This 1939 book is for highly motivated, very bright fantasy fans who have read everything else in your library and really, really want some heavy-duty Arthurian legend. The vocabulary in this lead me to read it with a dictionary by my side, and the concepts of friendship, world peace, and doing good in the world are handled very philosophically.
That said, I enjoyed this. It has moments of humor, was beautifully written, and laid out the main story of Arthur and the knights of the Round Table in a fairly easy-to-follow fashion. The one thing that I enjoyed, but which gives me pause when recommending it to students, was the Arthur-Guinevere-Lancelot love triangle. The levels of stupidity on all sides was fascinating, and since the circumstances often devolved into chaos and violence, I think that it would keep the interest of those reading this for the action and adventure, but I doubt that students would have quite the interest in the soap opera quality of this sub plot that I did.
I'm glad I got a copy. It's something that will challenge readers that I can hand to them more happily than, say, The Three Musketeers or Vanity Fair (which I finally deaccessioned because if I couldn't finish it after 20 years of trying, what are the odds that one of my students could?).

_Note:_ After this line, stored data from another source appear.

(** *** [_run_once]: what reaches the caller *)





Lemma plain_has_no_session (d : list call) :
  forallb Spec.is_plain d = true ->
  forall f u sp, ~ In (Mcp_session f u sp) d.
Proof.
  induction d as [|c d IH]; simpl; [intros _ f u sp [] |].
  rewrite andb_true_iff. intros [Hc Hd] f u sp [Heq | Hin].
  - subst c. discriminate Hc.
  - exact (IH Hd f u sp Hin).
Qed.

(** X27. The retry replays the same request: every MCP session opened during
    a run of [run_with_retry], the first and the one after a refresh alike,
    is opened with the user input and the system prompt the run was given. *)
Theorem run_with_retry_replays_same_request
    (E : env) (user_input : json) (system_prompt : string)
    (w w' : world) (out : list json) (r : outcome unit) :
  run_with_retry E user_input system_prompt w = (out, r, w') ->
  exists d,
    trace w' = trace w ++ d /\
    forall f u sp, In (Mcp_session f u sp) d -> u = user_input /\ sp = system_prompt.
Proof.
  assert (Hone : forall w0 w1 o r0,
            _run_once E user_input system_prompt w0 = (o, r0, w1) ->
            exists d, trace w1 = trace w0 ++ d /\
              forall f u sp, In (Mcp_session f u sp) d ->
                u = user_input /\ sp = system_prompt).
  { intros w0 w1 o r0 H.
    destruct (run_once_effect _ _ _ _ _ _ _ H) as [_ (d & f & Hd & _ & Ht & _)].
    eexists. split; [exact Ht |].
    intros f' u sp [Heq | Hin]; [discriminate Heq |].
    apply in_app_or in Hin. destruct Hin as [Hin | [Heq | []]].
    - elim (plain_has_no_session d Hd _ _ _ Hin).
    - injection Heq as _ <- <-. auto. }
  assert (Hrefresh : forall w0 w1 r0,
            refresh_token E w0 = (r0, w1) ->
            exists d, trace w1 = trace w0 ++ d /\
              forall f u sp, ~ In (Mcp_session f u sp) d).
  { intros w0 w1 r0 H. destruct (refresh_effect _ _ _ _ H) as (d & Ht & Hd).
    eexists. split; [exact Ht |].
    intros f u sp [Heq | Hin]; [discriminate Heq |].
    exact (plain_has_no_session d Hd _ _ _ Hin). }
  intros H. destruct (run_with_retry_inv _ _ _ _ _ _ _ H) as [_ Hway].
  destruct Hway as [[u H1] | [(out1 & e & H1 & _) | [(out1 & e & w1 & e2 & H1 & _ & Hf & _)
    | [(out1 & e & w1 & u & w2 & out2 & u' & H1 & _ & Hf & H2 & _)
      | (out1 & e & w1 & u & w2 & out2 & e2 & H1 & _ & Hf & H2 & _)]]]].
  - exact (Hone _ _ _ _ H1).
  - exact (Hone _ _ _ _ H1).
  - destruct (Hone _ _ _ _ H1) as (d1 & Ht1 & Hs1).
    destruct (Hrefresh _ _ _ Hf) as (dr & Htr & Hsr).
    exists (d1 ++ dr). split; [rewrite Htr, Ht1, app_assoc; reflexivity |].
    intros f u0 sp Hin. apply in_app_or in Hin. destruct Hin as [Hin | Hin].
    + exact (Hs1 _ _ _ Hin).
    + elim (Hsr _ _ _ Hin).
  - destruct (Hone _ _ _ _ H1) as (d1 & Ht1 & Hs1).
    destruct (Hrefresh _ _ _ Hf) as (dr & Htr & Hsr).
    destruct (Hone _ _ _ _ H2) as (d2 & Ht2 & Hs2).
    exists (d1 ++ dr ++ d2).
    split; [rewrite Ht2, Htr, Ht1, <- !app_assoc; reflexivity |].
    intros f u0 sp Hin. apply in_app_or in Hin. destruct Hin as [Hin | Hin].
    + exact (Hs1 _ _ _ Hin).
    + apply in_app_or in Hin. destruct Hin as [Hin | Hin].
      * elim (Hsr _ _ _ Hin).
      * exact (Hs2 _ _ _ Hin).
  - destruct (Hone _ _ _ _ H1) as (d1 & Ht1 & Hs1).
    destruct (Hrefresh _ _ _ Hf) as (dr & Htr & Hsr).
    destruct (Hone _ _ _ _ H2) as (d2 & Ht2 & Hs2).
    exists (d1 ++ dr ++ d2).
    split; [rewrite Ht2, Htr, Ht1, <- !app_assoc; reflexivity |].
    intros f u0 sp Hin. apply in_app_or in Hin. destruct Hin as [Hin | Hin].
    + exact (Hs1 _ _ _ Hin).
    + apply in_app_or in Hin. destruct Hin as [Hin | Hin].
      * elim (Hsr _ _ _ Hin).
      * exact (Hs2 _ _ _ Hin).
Qed.

Lemma run_with_retry_replays_same_request_witness :
  let E := Scenario.expired_then_fresh in
  let res := run_with_retry E Scenario.prompt "sp" Scenario.world0 in
  res = (fst (fst res), snd (fst res), snd res) /\
  length (Spec.sessions (trace (snd res))) = 2 /\
  exists d, trace (snd res) = trace Scenario.world0 ++ d /\
    forall f u sp, In (Mcp_session f u sp) d -> u = Scenario.prompt /\ sp = "sp".
Proof.
  intros E res.
  assert (H : res = (fst (fst res), snd (fst res), snd res))
    by (vm_compute; reflexivity).
  split; [exact H |]. split; [vm_compute; reflexivity |].
  exact (run_with_retry_replays_same_request E Scenario.prompt "sp" Scenario.world0
           (snd res) (fst (fst res)) (snd (fst res)) H).
Defined.

End AgentMoreFacts.

(** ** More on the role reconciler, both deployments *)

Module SetupMoreFacts.
Import Py Iam SetupFacts.

(** X11. A lookup failure other than "no such entity" is fatal in both
    deployments: [get_or_create_role] raises it unchanged and sends nothing
    after the lookup. *)
Theorem lookup_failure_is_raised_unchanged
    (E : env) (agent_name support_arn : string) (e : exn) :
  get_role E 0 (ROLE_NAME_TEMPLATE agent_name) = Raise e ->
  has_code e "NoSuchEntity" = false ->
  AgentSetup.get_or_create_role E agent_name [] =
    (Raise e, [Get_role (ROLE_NAME_TEMPLATE agent_name)]) /\
  McpSetup.get_or_create_role support_arn E agent_name [] =
    (Raise e, [Get_role (ROLE_NAME_TEMPLATE agent_name)]).
Proof.
  intros Hl Hc. split; run_requests; simpl; rewrite Hl; simpl; rewrite Hc; reflexivity.
Qed.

Oh, gee... I was going to beg you to hand Once and Future King and/or Three Musketeers to eldest son this coming year. Then I realized he's not at your school any longer. *Sigh.*
ReplyDeleteYounger son has read four Percy Jackson books in about as many days. This is a good pace for him: he's really not much of a reader (though please do hand him back that Odyssey book he had -- he really does want to finish it, I think).